A strong advocate of ecological Buddhism, Snyder is highly critical of earlier Buddhist philosophy, which he felt, completely failed to analyse the degree to which “ignorance and suffering are caused or encouraged by social factors”. Its major concern had been “psychology”, and it gave scant attention to historical and sociological problems. Although, Snyder writes, Mahayana Buddhism had a grand vision of universal salvation, in fact it largely focussed on developing esoteric systems of meditation designed to liberate a few dedicated monks from “psychological hang-ups and cultural conditioning”. Snyder thus emphasises that throughout its history, Buddhism has largely ignored or accepted the “inequalities and tyrannies of whatever political system it found itself under” (1969: 90). Buddhism and its social institutions, he suggests, have long been “accomplices” of state power (1969: 114). He also contends that ancient Tibet, when twenty five per cent of the male population became monks, had a class structure that involved a form of economic exploitation. Meditating ten hours a day, he wrote, means that “somebody else is growing your food” (1980: 96. See my essay on the politics of Buddhism, Morris 2014: 70-88).
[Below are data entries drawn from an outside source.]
Lemma history_length_bounded_witness :
  1 <= 2
  /\ Z.of_nat (length (history (apply_calls
        [SetValue "B"; SetValue "C"; Undo; SetValue "D"; SetValue "E"]
        (createHistorySignal "A" 2)))) <= 2.
Proof.
  split; [lia|].
  apply (history_length_bounded string "A" 2). lia.
Defined.

(** X4.  After any sequence of calls, [undo] and [redo] are inverse to
    each other wherever they are enabled: when [canUndo()], [undo] then
    [redo] gives back the state, and when [canRedo()], [redo] then
    [undo] does. *)
Theorem undo_redo_inverse (T : Type) (initialValue : T) (k : Z)
    (cs : list (call T)) :
  let h := apply_calls cs (createHistorySignal initialValue k) in
  (canUndo h = true -> redo (undo h) = h)
  /\ (canRedo h = true -> undo (redo h) = h).
Proof.
  cbv zeta.
  pose proof (apply_calls_index_in_range cs _ (create_index_in_range initialValue k))
    as Hidx.
  set (h := apply_calls cs _) in *. clearbody h.
  unfold index_in_range in Hidx. destruct h as [l i m]. cbn in Hidx.
  split.
  - intros Hu. unfold undo. rewrite Hu.
    unfold canUndo in Hu. cbn [currentIndex] in Hu. apply Nat.ltb_lt in Hu.
    unfold redo, canRedo. cbn [history currentIndex maxHistory].
    destruct (Z.ltb_spec (Z.of_nat (i - 1)) (Z.of_nat (length l) - 1)); [|lia].
    f_equal. lia.
  - intros Hr. unfold redo. rewrite Hr.
    unfold undo, canUndo. cbn [history currentIndex maxHistory].
    destruct (Nat.ltb_spec 0 (i + 1)); [|lia].
    f_equal. lia.
Qed.

Lemma undo_redo_inverse_witness :
  let h := apply_calls [SetValue "B"; SetValue "C"; Undo]
             (createHistorySignal "A" 50) in
  canUndo h = true /\ canRedo h = true
  /\ redo (undo h) = h /\ undo (redo h) = h.
Proof.
  cbv zeta.
  destruct (undo_redo_inverse string "A" 50 [SetValue "B"; SetValue "C"; Undo])
    as [Hu Hr].
  split; [reflexivity|]. split; [reflexivity|].
  split; [apply Hu | apply Hr]; reflexivity.
Defined.

(** *** What the log holds *)

Lemma tail_drop {T : Type} (m : nat) (l : list T) : tail (drop m l) = drop (S m) l.
Proof.
  revert l. induction m as [|m IH]; intros l.
  - destruct l; reflexivity.
  - destruct l as [|x l]; [reflexivity|]. simpl. apply IH.
Qed.

Lemma setValues_snoc {T : Type} (vs : list T) (v : T) (h : HistorySignal T) :
  setValues (vs ++ [v]) h = setValue v (setValues vs h).
Proof. unfold setValues. rewrite fold_left_app. reflexivity. Qed.

Lemma setValues_recent {T : Type} (initialValue : T) (k : Z) (vs : list T) :
  let h := setValues vs (createHistorySignal initialValue k) in
  at_end h /\ maxHistory h = k
  /\ history h
     = drop (length vs + 1 - Z.to_nat (Z.max k 1)) (initialValue :: vs).
Proof.
  cbv zeta. induction vs as [|v vs IH] using rev_ind.
  - cbn. split; [reflexivity|]. split; [reflexivity|].
    replace (1 - Z.to_nat (Z.max k 1))%nat with 0%nat by lia. reflexivity.
  - destruct IH as (Hend & Hmax & Hhist).
    rewrite setValues_snoc.
    destruct (setValue_length v _ Hend) as (Hend' & Hmax' & _).
    split; [exact Hend'|]. split; [congruence|].
    generalize dependent (setValues vs (createHistorySignal initialValue k)).
    intros h Hend Hmax Hhist _ _.
    assert (Htake : take (currentIndex h + 1) (history h) = history h)
      by (rewrite Hend; apply firstn_all).
    unfold setValue. cbv zeta. rewrite !Htake, Hmax, Hhist.
    rewrite (length_app (drop _ _)), length_drop, (length_app vs). cbn [length].
    set (m := (length vs + 1 - Z.to_nat (Z.max k 1))%nat).
    change (initialValue :: vs ++ [v]) with ((initialValue :: vs) ++ [v]).
    destruct (Z.ltb_spec k (Z.of_nat (S (length vs) - m + 1))) as [Hover|Hfit];
      cbn [history].
    + rewrite <- (drop_app_le (initialValue :: vs) [v] m) by (cbn; lia).
      rewrite tail_drop. f_equal. lia.
    + rewrite <- (drop_app_le (initialValue :: vs) [v] m) by (cbn; lia).
      f_equal. lia.
Qed.

(** X5.  After any number of [setValue] calls and no [undo], the log is
    the most recent values, oldest first: the initial value followed by
    the written ones, cut from the front to the capacity (to one entry
    when the capacity is below 1). *)
Theorem history_holds_most_recent (T : Type) (initialValue : T) (k : Z)
    (vs : list T) :
  history (setValues vs (createHistorySignal initialValue k))
  = drop (length vs + 1 - Z.to_nat (Z.max k 1)) (initialValue :: vs).
Proof. apply setValues_recent. Qed.

(** *** Walking back *)

Lemma undos_fields {T : Type} (m : nat) (h : HistorySignal T) :
  history (undos m h) = history h
  /\ currentIndex (undos m h) = (currentIndex h - m)%nat.
Proof.
  unfold undos. induction m as [|m [IHh IHi]].
  - cbn. split; [reflexivity | lia].
  - change (Nat.iter (S m) undo h) with (undo (Nat.iter m undo h)).
    generalize dependent (Nat.iter m undo h). intros h' IHh IHi.
    unfold undo, canUndo.
    destruct (Nat.ltb_spec 0 (currentIndex h'));
      cbn [history currentIndex]; (split; [exact IHh | lia]).
Qed.

(** X26.  Below the capacity, [undo] walks back through the written
    values: after [n] writes and [m] calls of [undo], [value()] is the
    value written [m] writes before the last one, and the initial value
    once [m] reaches [n]; further calls of [undo] stay there. *)
Theorem undo_walks_back (T : Type) (initialValue : T) (k : Z) (vs : list T)
    (m : nat) :
  Z.of_nat (length vs) < k ->
  value (undos m (setValues vs (createHistorySignal initialValue k)))
  = (initialValue :: vs) !! (length vs - m)%nat.
Proof.
  intros Hk.
  destruct (setValues_recent initialValue k vs) as (Hend & _ & Hhist).
  destruct (undos_fields m (setValues vs (createHistorySignal initialValue k)))
    as [Hh Hi].
  unfold value. rewrite Hh, Hi, Hhist.
  replace (length vs + 1 - Z.to_nat (Z.max k 1))%nat with 0%nat by lia.
  unfold at_end in Hend. rewrite Hhist in Hend.
  replace (length vs + 1 - Z.to_nat (Z.max k 1))%nat with 0%nat in Hend by lia.
  cbn [drop length] in Hend |- *.
  replace (currentIndex (setValues vs (createHistorySignal initialValue k)))
    with (length vs) by lia.
  reflexivity.
Qed.

Lemma undo_walks_back_witness :
  Z.of_nat (length ["B"; "C"; "D"]%string) < 50
  /\ value (undos 2 (setValues ["B"; "C"; "D"]%string (createHistorySignal "A"%string 50)))
     = Some "B"%string
  /\ value (undos 7 (setValues ["B"; "C"; "D"]%string (createHistorySignal "A"%string 50)))
     = Some "A"%string.
Proof.
  split; [cbn; lia|].
  split; rewrite (undo_walks_back string "A"%string 50 ["B"; "C"; "D"]%string)
    by (cbn; lia); reflexivity.
Defined.

End HistoryFacts.

(** ** Signal set *)

Module SignalSetFacts.
Import SignalSet.

Section WithItem.
Context {T : Type}.

Lemma has_true_iff (item : T) (s : SignalSet T) :
  has item s = true <-> In (keyFn s item) (map (keyFn s) (items s)).
Proof.
  unfold has. rewrite existsb_exists, in_map_iff.
  split; intros (i & H1 & H2); exists i.
  - apply bool_decide_eq_true in H2. auto.
  - split; [assumption|]. apply bool_decide_eq_true. assumption.
Qed.

Lemma add_unique (item : T) (s : SignalSet T) :
  unique_keys s -> unique_keys (add item s).
Proof.
  unfold unique_keys, add. intros Hs.
  destruct (has item s) eqn:Hhas; simpl; [assumption|].
  rewrite map_app. simpl.
  apply NoDup_app. split; [assumption|]. split.
  - intros k Hk Hin. apply list_elem_of_In in Hk.
    apply list_elem_of_singleton in Hin. subst k.
    apply has_true_iff in Hk. congruence.
  - apply NoDup_singleton.
Qed.

Lemma map_filter_sublist (f : T -> string) (p : T -> bool) (l : list T) :
  NoDup (map f l) -> NoDup (map f (List.filter p l)).
Proof.
  induction l as [|x l IH]; simpl; intros Hnd; [assumption|].
  apply NoDup_cons in Hnd as [Hx Hl].
  destruct (p x); simpl; [|auto].
  apply NoDup_cons. split; [|auto].
  intros Hin. apply Hx.
  apply list_elem_of_In, in_map_iff in Hin as (y & Hy & Hin).
  apply list_elem_of_In, in_map_iff. exists y. split; [assumption|].
  apply filter_In in Hin. tauto.
Qed.

Lemma remove_unique (item : T) (s : SignalSet T) :
  unique_keys s -> unique_keys (remove item s).
Proof. unfold unique_keys, remove. simpl. apply map_filter_sublist. Qed.

Lemma toggle_unique (item : T) (s : SignalSet T) :
  unique_keys s -> unique_keys (toggle item s).
Proof.
  unfold toggle. destruct (has item s); auto using add_unique, remove_unique.
Qed.

Lemma clear_unique (s : SignalSet T) : unique_keys (clear s).
Proof. unfold unique_keys, clear. simpl. apply NoDup_nil. exact I. Qed.

Lemma apply_call_unique (c : call T) (s : SignalSet T) :
  unique_keys s -> unique_keys (apply_call s c).
Proof.
  destruct c; simpl;
    auto using add_unique, remove_unique, toggle_unique, clear_unique.
Qed.

Lemma apply_calls_unique (cs : list (call T)) (s : SignalSet T) :
  unique_keys s -> unique_keys (apply_calls cs s).
Proof.
  revert s. induction cs as [|c cs IH]; intros s Hs; [assumption|].
  apply IH, apply_call_unique, Hs.
Qed.

End WithItem.

(** C9, as amended.  When the initial array has no two elements with
    equal keys (as the default, empty array), then after any sequence of
    [add], [remove], [toggle] and [clear] calls [items()] has no two
    elements whose keys under the set's [keyFn] are equal. *)
Theorem unique_keys_after_calls (T : Type) (initial : list T)
    (keyFn : T -> string) (cs : list (call T)) :
  NoDup (map keyFn initial) ->
  unique_keys (apply_calls cs (createSignalSet initial keyFn)).
Proof. intros Hinit. apply apply_calls_unique. exact Hinit. Qed.

Lemma unique_keys_after_calls_witness :
  NoDup (map String_ [])
  /\ unique_keys (apply_calls
       [Add "typescript"; Add "angular"; Add "angular"; Toggle "typescript"]%string
       (createSignalSet [] String_)).
Proof.
  split; [apply NoDup_nil; exact I|].
  apply (unique_keys_after_calls string [] String_). apply NoDup_nil. exact I.
Defined.

(** C9 as stated fails for a set created with a repeated element:
    [add] and [toggle] of other items leave the repetition in place. *)
Lemma duplicate_initial_counterexample :
  let s := apply_calls [Add "b"; Toggle "c"]%string
             (createSignalSet ["a"; "a"]%string String_) in
  items s = ["a"; "a"; "b"; "c"]%string /\ ~ unique_keys s.
Proof.
  cbn. split; [reflexivity|].
  unfold unique_keys. cbn. intros Hnd.
  apply NoDup_cons in Hnd as [Hnotin _]. apply Hnotin. left.
Qed.

(** The example of the source: two tags are added and the first is
    toggled away. *)
Example tags_example :
  let tags := apply_calls [Add "typescript"; Add "angular"; Toggle "typescript"]
                (createSignalSet [] String_) in
  items tags = ["angular"] /\ size tags = 1%nat.
Proof. split; reflexivity. Qed.

(** *** Membership *)

Section Membership.
Context {T : Type}.

Lemma existsb_filter_out (p : T -> bool) (l : list T) :
  existsb p (List.filter (fun i => negb (p i)) l) = false.
Proof.
  induction l as [|x l IH]; [reflexivity|]. simpl.
  destruct (p x) eqn:Hp; simpl; [exact IH|]. rewrite Hp. exact IH.
Qed.

Lemma filter_nothing (p : T -> bool) (l : list T) :
  existsb p l = false -> List.filter (fun i => negb (p i)) l = l.
Proof.
  induction l as [|x l IH]; [reflexivity|]. simpl. intros Hex.
  apply orb_false_iff in Hex as [Hx Hl]. rewrite Hx. simpl. f_equal. auto.
Qed.

Lemma has_add (item : T) (s : SignalSet T) : has item (add item s) = true.
Proof.
  unfold add. destruct (has item s) eqn:Hhas; simpl; [exact Hhas|].
  unfold has. cbn [items keyFn]. rewrite existsb_app. simpl.
  rewrite bool_decide_eq_true_2 by reflexivity. apply orb_true_r.
Qed.

Lemma has_remove (item : T) (s : SignalSet T) : has item (remove item s) = false.
Proof.
  unfold has, remove. cbn [items keyFn].
  apply (existsb_filter_out (fun i => bool_decide (keyFn s i = keyFn s item))).
Qed.

Lemma remove_absent (item : T) (s : SignalSet T) :
  has item s = false -> remove item s = s.
Proof.
  unfold has, remove. intros Hhas.
  rewrite (filter_nothing (fun i => bool_decide (keyFn s i = keyFn s item)))
    by exact Hhas.
  destruct s; reflexivity.
Qed.

Lemma has_add_other (item other : T) (s : SignalSet T) :
  keyFn s other <> keyFn s item ->
  has other (add item s) = has other s.
Proof.
  intros Hne. unfold add. destruct (has item s); simpl; [reflexivity|].
  unfold has. cbn [items keyFn]. rewrite existsb_app. simpl.
  rewrite (bool_decide_eq_false_2 (keyFn s item = keyFn s other)) by congruence.
  rewrite !orb_false_r. reflexivity.
Qed.

Lemma has_remove_other (item other : T) (s : SignalSet T) :
  keyFn s other <> keyFn s item ->
  has other (remove item s) = has other s.
Proof.
  intros Hne. unfold has, remove. cbn [items keyFn].
  induction (items s) as [|x l IH]; [reflexivity|]. simpl.
  destruct (bool_decide (keyFn s x = keyFn s item)) eqn:Hx; simpl.
  - apply bool_decide_eq_true in Hx.
    rewrite (bool_decide_eq_false_2 (keyFn s x = keyFn s other)) by congruence.
    simpl. exact IH.
  - rewrite IH. reflexivity.
Qed.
But given the “modern crisis” and the nature of modern life under capitalism, where nation-states deliberately foster craving and fear, and the economy continually stimulates the greed and desires that cannot be satiated, Snyder felt that some kind of radical social change was therefore imperative. He describes the institutions of capitalist modernity – the nation-state and the multinational corporations – as akin to the hungry ghosts (pretas) of Buddhist cosmology. They are, he suggests, literally consuming the natural world – the soil, the forests and all animal life. Indeed Snyder describes the modern state as a “monstrous protection racket” that facilitates capitalist exploitation of the environment (1969: 91).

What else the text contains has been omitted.